Santader_kaggle_stacking
Santander classification Kaggle competiton: https://www.kaggle.com/c/santander-customer-satisfaction
I used this competition to create model ensembles which usually improve the loss score. Here is a nice explanation: http://mlwave.com/kaggle-ensembling-guide/
I practice with stacking, here is the procedure I followed:
2-fold stacking:
- Split the train set in 2 parts: train_a and train_b
- Fit a first-stage model on train_a and create predictions for train_b
- Fit the same model on train_b and create predictions for train_a
- Finally fit the model on the entire train set and create predictions for the test set.
- Now train a second-stage stacker model on the probabilities from the first-stage model(s).
More detailed info:
- First, I do some basic feature engineering and thn I do feature selection to remove noise (using best features from Gradient Boosting).
- For first-stage models I used RF Gini, RF Entropy, 2 x Gradient Boosting, and AdaBoost.
- For second-stage model I tried 3: 1) Logistic regression 2) RF 3) Weights on 1st stage models.
Conclusion - next steps.
- I got a little improvement with stacking but not a big one. Throwing more models into the mix will probably help.
- Use skitlearn to find weights for 2nd stage.

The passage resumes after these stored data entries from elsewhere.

Lemma scanLines_rangesIn (ls : list jsstring) (lineNo : nat) (g : RangesByIcon) :
  JsMap.wf g /\ (forall icon, JsMap.get g icon <> Some []) ->
  exists g' mss,
    scanLines lineNo ls 0 g = Some (g', 0) /\
    Forall2 (fun text ms => scanMatches text = Some ms) ls mss /\
    (JsMap.wf g' /\ (forall icon, JsMap.get g' icon <> Some [])) /\
    (forall icon,
       rangesIn g' icon = rangesIn g icon ++ documentRanges icon lineNo mss).
Proof.
  revert lineNo g; induction ls as [|text ls IH]; intros lineNo g Hg;
    cbn [scanLines].
  - exists g, []. split; [reflexivity|]. split; [constructor|].
    split; [exact Hg|]. intros icon. simpl. rewrite app_nil_r. reflexivity.
  - destruct (scanMatches_total text) as [ms Hms].
    rewrite (line_loop_scans lineNo text g ms Hms).
    destruct (recordMatches_rangesIn lineNo ms g Hg) as [Hk Hr].
    destruct (IH (S lineNo) _ Hk) as (g' & mss & Hrun & Hall & Hk' & Hr').
    exists g', (ms :: mss). split; [exact Hrun|].
    split; [constructor; assumption|]. split; [exact Hk'|].
    intros icon. rewrite Hr', Hr, <- app_assoc. reflexivity.
Qed.

Lemma groupRanges_spec (doc : TextDocument) :
  exists g mss,
    groupRanges doc = Some g /\
    Forall2 (fun text ms => scanMatches text = Some ms) (lines doc) mss /\
    JsMap.wf g /\
    (forall icon, JsMap.get g icon = groupEntry (documentRanges icon 0 mss)).
Proof.
  destruct (scanLines_rangesIn (lines doc) 0 JsMap.empty) as
    (g & mss & Hrun & Hall & [Hwf Hne] & Hr).
  { split; [constructor | intros icon; discriminate]. }
  exists g, mss. unfold groupRanges. rewrite Hrun.
  split; [reflexivity|]. split; [exact Hall|]. split; [exact Hwf|].
  intros icon. specialize (Hr icon). unfold rangesIn in Hr. simpl in Hr.
  rewrite <- Hr. destruct (JsMap.get g icon) as [[|x rs]|] eqn:Hg;
    [exfalso; exact (Hne icon Hg) | reflexivity | reflexivity].
Qed.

I did it manually and it is very expensive.
- Save ensambles for the last step of you analysis, after getting you best score and having tried different features. Evaluate if the gain is worth the effort.
TODO:
- Add comments !!!! I'm sorry for not doing this before hand; I know it makes the project unreadable. Lack of time is responsible but I’ll introduce them as soon as I can.